Agriculture developed independently around the world exemplifying the human tenacity for cultivation technology. Archaeologists find evidence dating the beginning of agriculture in Egypt to be as early as 12,000 BC and in Asia in 10,000 BC. The Fertile Crescent began cultivation of wheat, barley, and legumes in 7,000 BC to 5,000 BC. The inhabitors of the “New World” produced crops of maize, beans, squashes, and potatoes in 5,000 to 3,000 BC. [i] About 88% of all humans alive today speak some language belonging to one or another of a mere seven language families confined in the early Holocene to two small areas of Eurasia that happened to become the earliest centers of domestication — the Fertile Crescent and parts of China.[ii] Agriculture allowed for the advanced development of these societies.

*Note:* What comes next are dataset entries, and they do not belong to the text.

(** The loops over words and over the remaining bytes. *)
Fixpoint patch_words (fuel : nat) (lines : list CheatLine) (is_first : bool) (line_nr addr num_bytes : Z) (e : env)
  : outcome (bool * Z * Z * Z * env) :=
  if num_bytes <? 4 then Done (is_first, line_nr, addr, num_bytes, e)
  else match fuel with
  | O => Stop FFuel
  | S fuel =>
      tmp ← patch_source lines is_first line_nr;
      let line_nr := if negb is_first && (4 <? num_bytes) then line_nr + 1 else line_nr in
      e ← Write 4 addr tmp e;
      patch_words fuel lines (negb is_first) line_nr (u32 (addr + 4)) (num_bytes - 4) e
  end.
Fixpoint patch_bytes (fuel : nat) (lines : list CheatLine) (is_first : bool) (line_nr bit_offset addr num_bytes : Z) (e : env) : outcome env :=
  if num_bytes <=? 0 then Done e
  else match fuel with
  | O => Stop FFuel
  | S fuel =>
      tmp ← patch_source lines is_first line_nr;
      e ← Write 1 addr (u8 (Z.shiftr tmp bit_offset)) e;
      patch_bytes fuel lines is_first line_nr (bit_offset + 8) (u32 (addr + 1)) (num_bytes - 1) e
  end.

(** [std::ceil(value / 8.0)]: the quotient of a 32-bit integer and a power of two is exact. *)
Definition ceil_div8 (v : Z) : Z := (v + 7) / 8.

Definition PatchOp (lines : list CheatLine) (line : CheatLine) (s : State) (e : env) : outcome (State * env) :=
  num_bytes ← init (value line);
  if 0 <? if_flag s then Done (set_line (current_line_nr s + ceil_div8 num_bytes) s, e)
  else
    a ← init (address line);
    let addr := u32 (a + offset s) in
    let e := InvalidateCacheRange addr num_bytes e in
    let line_nr := if 0 <? num_bytes then current_line_nr s + 1 else current_line_nr s in
    '(is_first, line_nr, addr, rest, e) ← patch_words (Z.to_nat (num_bytes / 4)) lines true line_nr addr num_bytes e;
    e ← patch_bytes 3 lines is_first line_nr 0 addr rest e;
    Done (set_line line_nr s, e).

(** ** Execution *)

Definition execute_line (lines : list CheatLine) (line : CheatLine) (s : State) (e : env) : outcome (State * env) :=
  match type line with
  | Null => Done (s, e)
  | Write32 => WriteOp 4 line s e
  | Write16 => WriteOp 2 line s e
  | Write8 => WriteOp 1 line s e
  | GreaterThan32 => CompOp 4 greater line s e
  | LessThan32 => CompOp 4 Z.ltb line s e
  | EqualTo32 => CompOp 4 Z.eqb line s e
  | NotEqualTo32 => CompOp 4 (fun v val => negb (v =? val)) line s e
  | GreaterThan16WithMask => CompOp 2 (masked greater) line s e
  | LessThan16WithMask => CompOp 2 (masked Z.ltb) line s e
  | EqualTo16WithMask => CompOp 2 (masked Z.eqb) line s e
  | NotEqualTo16WithMask => CompOp 2 (masked (fun v val => negb (v =? val))) line s e
  | LoadOffset => LoadOffsetOp line s e
  | Loop => LoopOp line s e
  | Terminator => Done (TerminateOp s, e)
  | LoopExecuteVariant => Done (LoopExecuteVariantOp s, e)
  | FullTerminator => Done (FullTerminateOp s, e)
  | SetOffset => SetOffsetOp line s e
  | AddValue => AddValueOp line s e
  | SetValue => SetValueOp line s e
  | IncrementiveWrite32 => IncrementiveWriteOp 4 line s e
  | IncrementiveWrite16 => IncrementiveWriteOp 2 line s e
  | IncrementiveWrite8 => IncrementiveWriteOp 1 line s e
  | Load32 => LoadOp 4 line s e
  | Load16 => LoadOp 2 line s e
  | Load8 => LoadOp 1 line s e
  | AddOffset => AddOffsetOp line s e
  | Joker => JokerOp line s e
  | Patch => PatchOp lines line s e
  | Unnamed _ => Done (s, e)
  end.

Definition is_condition (t : CheatType) : bool :=
  match t with
  | GreaterThan32 | LessThan32 | EqualTo32 | NotEqualTo32 | GreaterThan16WithMask | LessThan16WithMask
  | EqualTo16WithMask | NotEqualTo16WithMask | Joker => true
  | _ => false
  end.

(** A line of a block whose condition failed. *)
Definition skip_line (lines : list CheatLine) (line : CheatLine) (s : State) (e : env) : outcome (State * env) :=
  if is_condition (type line) then Done (fail s, e)
  else match type line with
  | Patch => PatchOp lines line s e
  | Terminator => Done (TerminateOp s, e)
  | FullTerminator => Done (FullTerminateOp s, e)
  | _ => Done (s, e)
  end.

(** One round of the loop over the lines. *)
Definition step (lines : list CheatLine) (line : CheatLine) (s : State) (e : env) : outcome (State * env) :=
  '(s, e) ← (if 0 <? if_flag s then skip_line lines line s e else execute_line lines line s e);
  Done (set_line (u64 (current_line_nr s + 1)) s, e).

Fixpoint run (fuel : nat) (lines : list CheatLine) (s : State) (e : env) : outcome (State * env) :=
  match lines !! Z.to_nat (current_line_nr s) with
  | None => Done (s, e)
  | Some line =>
      match fuel with
      | O => Stop FFuel
      | S fuel => '(s, e) ← step lines line s e; run fuel lines s e
      end
  end.

(** Each jump back to a [Loop] line uses up one of its rounds: see [run_ends]. *)
Definition rounds (lines : list CheatLine) : Z :=
  foldr (fun l n => match type l with Loop => default 0 (value l) | _ => 0 end + n) 0 lines.
Definition steps (lines : list CheatLine) : nat := Z.to_nat (Z.of_nat (length lines) * (1 + rounds lines)).

Definition Execute_lines (lines : list CheatLine) (e : env) : outcome env :=
  '(_, e) ← run (steps lines) lines initial e; Done e.

End Machine.
#[global] Arguments env M : clear implicits.

(** ** Cheats and their files *)

Record GatewayCheat := mk_cheat { enabled : bool; name : str; cheat_lines : list CheatLine; comments : str }.

(** The constructor from the text of a cheat. *)
Definition from_code (name_ code_ comments_ : str) : GatewayCheat :=
  mk_cheat false name_ (parse_line <$> filter (fun l => l ≠ []) (SplitString code_ newline)) comments_.
Definition SetEnabled (b : bool) (c : GatewayCheat) : GatewayCheat := mk_cheat b (name c) (cheat_lines c) (comments c).

Definition GetCode (c : GatewayCheat) : str := join_lines (cheat_line <$> cheat_lines c).
Definition EnabledText : str := lit "*citra_enabled".
Definition ToString (c : GatewayCheat) : str :=
  lit "[" ++ name c ++ lit "]" ++ [newline] ++
  (if enabled c then EnabledText ++ [newline] else []) ++
  join_lines ((fun l => lit "*" ++ l) <$> SplitString (comments c) newline) ++
  GetCode c ++ [newline].

(** The variables of the loop of [LoadFile]. *)
Record loader := mk_loader { l_cheats : list GatewayCheat; l_comments : str; l_lines : list CheatLine; l_name : str; l_enabled : bool }.

Definition starts_with (c : ascii) (s : str) : bool := match s with c' :: _ => bool_decide (c' = c) | [] => false end.
Definition push_cheat (l : loader) : list GatewayCheat := l_cheats l ++ [mk_cheat (l_enabled l) (l_name l) (l_lines l) (l_comments l)].

Definition load_line (l : loader) (line : str) : loader :=
  let line := StripSpaces (filter (fun c => c ≠ nul) line) in
  if (2 <=? length line)%nat && starts_with "[" line then
    let name_ := substr 1 (length line - 2) line in
    match l_lines l with
    | [] => mk_loader (l_cheats l) [] [] name_ (l_enabled l)
    | _ => mk_loader (push_cheat l) [] [] name_ false
    end
  else if starts_with "*" line then
    if bool_decide (line = EnabledText) then mk_loader (l_cheats l) (l_comments l) (l_lines l) (l_name l) true
    else mk_loader (l_cheats l) (l_comments l ++ substr 1 (length line - 1) line ++ [newline]) (l_lines l) (l_name l) (l_enabled l)
  else match line with
  | [] => l
  | _ => mk_loader (l_cheats l) (l_comments l) (l_lines l ++ [parse_line line]) (l_name l) (l_enabled l)
  end.

Definition LoadFile (file : str) : list GatewayCheat :=
  let l := foldl load_line (mk_loader [] [] [] [] false) (split newline file) in
  match l_lines l with [] => l_cheats l | _ => push_cheat l end.

(** ** The engine *)

Section Engine.
Context {P M : Type} `{Ram P M}.

(** The files of the cheats directory by title. *)
Record engine := mk_engine { cheats_list : list GatewayCheat; loaded_title_id : option Z; process_id : Z; files : gmap Z str }.

Definition run_interval_ticks : Z := 50000000.
Lemma step_jump l s : good lines s -> lines !! Z.to_nat (current_line_nr s) = Some l -> loop_flag s = true -> type l ≠ Loop ->
  (0 < if_flag s -> type l = FullTerminator) -> good lines (next (jump_back s)) /\ measure lines (next (jump_back s)) < measure lines s.
Proof using Hwf Hlen Hsafe.
  intros Hg Hl Hf Hnl Hft. pose proof (behind_loop l s Hg Hf Hl ltac:(done)) as Hlt. pose proof Hg as [Hr Hk Hgl].
  destruct (Hgl Hf) as (Hb & l' & v & Hl' & Ht' & Hv & Hc & Hj). pose proof (line_bound _ _ Hk Hl) as Hn.
  assert (if_flag s <= 0) as Hif.
  { destruct (Z.leb_spec (if_flag s) 0) as [|Hp]; [done|]. destruct (Hj Hp) as (j & lj & Hjr & Hlj & Hcj).
    destruct (guarded lines (Z.to_nat (loop_back_line s)) (Z.to_nat j) (Z.to_nat (current_line_nr s)) l' lj l); try done; [lia|by apply Hft]. }
  rewrite next_jump by lia. split.
  - split; cbn; [destruct Hr; by split|lia|]. intros _. split; [lia|]. exists l', v. repeat split; try done. lia.
  - unfold measure. cbn [current_line_nr set_line]. unfold rounds_left. cbn [loop_flag loop_count loop_back_line current_line_nr set_line].
    rewrite Hf, Hl', Hv. cbn [from_option id]. rewrite Z.leb_refl. destruct (Z.leb_spec (current_line_nr s) (loop_back_line s)); [lia|]. nia.
Qed.

Lemma step_next l s t d : good lines s -> lines !! Z.to_nat (current_line_nr s) = Some l -> 0 <= d <= 2 ^ 30 -> (type l = Loop -> 0 < if_flag s) ->
  current_line_nr t = current_line_nr s + d ->
  (loop_flag t = true -> loop_flag s = true /\ loop_count t = loop_count s /\ loop_back_line t = loop_back_line s) ->
  (0 < if_flag t -> 0 < if_flag s \/ is_condition (type l) = true) -> in_range t -> good lines (next t) /\ measure lines (next t) < measure lines s.
Proof using Hwf Hlen.
  intros Hg Hl Hd Hnl Hc Hfl Hif Ht. pose proof Hg as [Hr Hk Hgl]. pose proof (line_bound _ _ Hk Hl) as Hn.
  assert (current_line_nr (next t) = current_line_nr s + d + 1) as Hc' by (unfold next; cbn; rewrite Hc; unfold u64, wrap; rewrite Z.mod_small; lia).
  assert (rounds_left lines (next t) <= rounds_left lines s) as Hle.
  { unfold rounds_left at 1. rewrite Hc'. unfold next; cbn [loop_flag loop_count loop_back_line set_line]. destruct (loop_flag t) eqn:Ef.
    - destruct (Hfl eq_refl) as (Hf & -> & ->). pose proof (behind_loop l s Hg Hf Hl Hnl). unfold rounds_left. rewrite Hf.
      destruct (Z.leb_spec (current_line_nr s + d + 1) (loop_back_line s)); [lia|]. destruct (Z.leb_spec (current_line_nr s) (loop_back_line s)); lia.
    - unfold rounds_left. destruct (loop_flag s) eqn:Hf; [|apply rounds_from_mono; [done|lia]].
      pose proof (behind_loop l s Hg Hf Hl Hnl). destruct (Hgl eq_refl) as (Hb & l' & v & Hl' & _ & Hv & Hcv & _). rewrite Hl', Hv. cbn [from_option id].
      pose proof (rounds_from_mono lines (loop_back_line s + 1) (current_line_nr s + d + 1) Hwf ltac:(lia)).
      destruct (Z.leb_spec (current_line_nr s) (loop_back_line s)); lia. }
  split.
  - split; [destruct Ht; by split|lia|]. intros Hf. rewrite Hc'. unfold next in *; cbn in Hf |- *. destruct (Hfl Hf) as (Hfs & -> & ->).
    pose proof (behind_loop l s Hg Hfs Hl Hnl). destruct (Hgl Hfs) as (Hb & l' & v & Hl' & Ht' & Hv & Hcv & Hj). split; [lia|].
    exists l', v. repeat split; try done. intros Hp. destruct (Hif Hp) as [Hp'|Hcond].
    + destruct (Hj Hp') as (j & lj & Hjr & Hlj & Hcj). exists j, lj. split; [lia|done].
    + exists (current_line_nr s), l. split; [lia|done].
  - unfold measure. rewrite Hc'. nia.
Qed.
(* ===== verification/IpcTheorems.v ===== *)
(** * What the translation of commands promises

    Handles of a command name the same objects in the receiver, and a mapped buffer is lent
    for the time of a request: the receiver sees the bytes of the sender between two guard
    pages, and after the reply the sender has what the receiver left and the address space of
    the receiver is as it was. *)
From S2P Require Import Prelude Results HandleTable PageTable VMManager VMTiles VMFacts VMTheorems MemoryMap GuestMemory GuestFacts GuestTheorems Ipc IpcFacts.
Import Res Map Ipc.

Module IPT.
Import Tiles VMF GF IPF.

(** ** Pages of a buffer *)

Lemma page_offset_spec a : 0 <= a < 2 ^ 32 -> page_offset a = a `mod` CITRA_PAGE_SIZE.
Proof.
  intros Ha. unfold page_offset, page_start, AlignDown. replace (a - (a - a `mod` CITRA_PAGE_SIZE)) with (a `mod` CITRA_PAGE_SIZE) by lia.
  apply u32_small. unfold CITRA_PAGE_SIZE. Z.div_mod_to_equations; lia.
Qed.

Lemma num_pages_spec a n : 0 <= a < 2 ^ 32 -> 0 < n < 2 ^ 28 ->
  0 < num_pages a n /\ page_offset a + n <= num_pages a n * CITRA_PAGE_SIZE < page_offset a + n + CITRA_PAGE_SIZE.
Proof.
  intros Ha Hn. unfold num_pages. rewrite page_offset_spec by done. set (o := a `mod` CITRA_PAGE_SIZE).
  assert (0 <= o < CITRA_PAGE_SIZE) as Ho by (apply Z.mod_pos_bound; done).
  unfold AlignUp. rewrite (u32_small (o + n)) by (unfold CITRA_PAGE_SIZE in *; lia).
  rewrite Z.shiftr_div_pow2 by done. change (2 ^ CITRA_PAGE_BITS) with CITRA_PAGE_SIZE. unfold CITRA_PAGE_SIZE in *.
  destruct (Z.eqb_spec ((o + n) `mod` 4096) 0); rewrite u32_small by (Z.div_mod_to_equations; lia); Z.div_mod_to_equations; lia.
Qed.

(** ** Stepping *)

Section Steps.
Context {Obj : Type} {W : Type} `{Guest.Gpu W} {A : Type} `{Heap A} (fcram vram : Z).
Implicit Types s : st Obj W A.

Lemma step_state {C D} (f : st Obj W A -> outcome (C * st Obj W A)) (k : C -> im D) s c s' :
  f s = Done (c, s') -> (on_state f ≫= k) s = k c s'.
Proof using Type. intros E. unfold mbind, im_bind, on_state. by rewrite E. Qed.

Lemma step_bind {C D} (m : im C) (k : C -> im D) s c s' : m s = Done (Val c, s') -> (m ≫= k) s = k c s'.
Proof using Type. intros E. unfold mbind at 1, im_bind. by rewrite E. Qed.

Lemma step_process {D} p (k : process Obj -> im D) s x : processes s !! p = Some x -> (get_process p ≫= k) s = k x s.
Proof using Type. intros E. apply step_state. by rewrite E. Qed.

Lemma get_process_ok p s x : processes s !! p = Some x -> get_process p s = Done (Val x, s).
Proof using Type. intros E. unfold get_process, on_state. by rewrite E. Qed.
(* ===== verification/ArmTranslate.v ===== *)
(** * Translation of ARM instructions

    What the interpreter keeps of an instruction it has decoded: the translators of
    core/arm/dyncom/arm_dyncom_trans.cpp and skyeye_common/vfp/vfpinstr.cpp, one per name of the table
    [arm_instruction_trans], and the Thumb decoder that uses them (arm_dyncom_interpreter.cpp).  Structures with
    the same fields (adc_inst and add_inst, umull_inst and umlal_inst) are one constructor. *)
From S2P Require Import Prelude ArmSupport ArmOperands ArmDecode ArmThumb.

Module ArmI.
Import Arm ArmOp ArmD ArmT.

(** [TransExtData] *)
Inductive TransExtData := COND | NON_BRANCH | DIRECT_BRANCH | INDIRECT_BRANCH | CALL | RET | END_OF_PAGE | THUMB | SINGLE_STEP.
#[global] Instance TransExtData_eq_dec : EqDecision TransExtData.
Proof. solve_decision. Defined.

(** The structures behind [arm_inst::component]. *)
Inductive component :=
| dp_inst (I S Rn Rd shifter_operand : Z) (shtop_func : option shtop)
| mov_inst (I S Rd shifter_operand : Z) (shtop_func : option shtop)
| cmp_inst (I Rn shifter_operand : Z) (shtop_func : option shtop)
| bbl_inst (L signed_immed_24 : Z)
| bkpt_inst (imm : Z)
| blx_inst (val inst : Z)
| bx_inst (Rm : Z)
| cdp_inst (opcode_1 CRn CRd cp_num opcode_2 CRm inst : Z)
| clz_inst (Rm Rd : Z)
| cps_inst (imod0 imod1 mmod A I F mode : Z)
| empty_inst
| no_inst
| ldst_inst (inst : Z) (get_addr : option addressing)
| extend_inst (Rd Rm rotate : Z)
| extend_add_inst (Rd Rn Rm rotate : Z)
| generic_arm_inst (Ra Rm Rn Rd op1 op2 : Z)
| mla_inst (S Rn Rd Rs Rm : Z)
| mul_inst (S Rd Rs Rm : Z)
| smul_inst (Rd Rs Rm x y : Z)
| long_inst (S RdHi RdLo Rs Rm : Z)
| smlad_inst (m Rm Rd Ra Rn op1 op2 : Z)
| smla_inst (x y Rm Rd Rs Rn : Z)
| smlalxy_inst (x y RdLo RdHi Rm Rn : Z)
| smlald_inst (RdLo RdHi Rm Rn swap op1 op2 : Z)
| ssat_inst (Rn Rd imm5 sat_imm shift_type : Z)
| umaal_inst (Rn Rm RdHi RdLo : Z)
| mrc_inst (opcode_1 opcode_2 cp_num crn crm Rd inst : Z)
| mcrr_inst (opcode_1 cp_num crm rt rt2 : Z)
| mrs_inst (R Rd : Z)
| msr_inst (field_mask R inst : Z)
| swi_inst (num : Z)
| swp_inst (Rn Rd Rm : Z)
| setend_inst (set_bigend : Z)
| pkh_inst (Rm Rn Rd imm : Z)
| rev_inst (Rd Rm op1 op2 : Z)
| b_2_thumb (imm : Z)
| b_cond_thumb (imm cond : Z)
| bl_1_thumb (imm : Z)
| bl_2_thumb (imm : Z)
| blx_1_thumb (imm instr : Z)
| vfp_inst (instr dp_operation : Z)
| vmovi_inst (single d imm : Z)
| vmovr_inst (single d m : Z)
| vmovbrs_inst (to_arm t n : Z)
| vmsr_inst (reg Rt : Z)
| vmovbrc_inst (esize index d t : Z)
| vmovbrr_inst (to_arm t t2 m : Z)
| vstr_inst (single n d imm32 add : Z)
| vpush_inst (single d imm32 regs : Z)
| vstm_inst (single add wback d n imm32 regs : Z).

Like the development of farming practice around the world, UCSC has pockets of garden and farming communities on its campus. Some of these gardens were developed in partnership with each other, but many came about independently. This pattern of production exists on large scale and on the small scale, as seen here on our campus. Each community is unique in design but all function as systems of food production and are valued for their educational experience. PICA provides students with the opportunity to learn gardening skills as well as functions as an agroecology community, developed and continued by a dedicated and diverse group of students.


[i] Hughes, J. Donald. An Environmental History of the World: Humankind’s Changing Role in the Community of Life. 2nd ed. only. New York: Routledge, 2009.

[ii] Diamond, Jarod. “Evolution, Consequences and Future of Plant and Animal Domestication.” Nature.com. Nature Publishing Group, 08 Aug. 2002. Web. 04 Mar. 2014.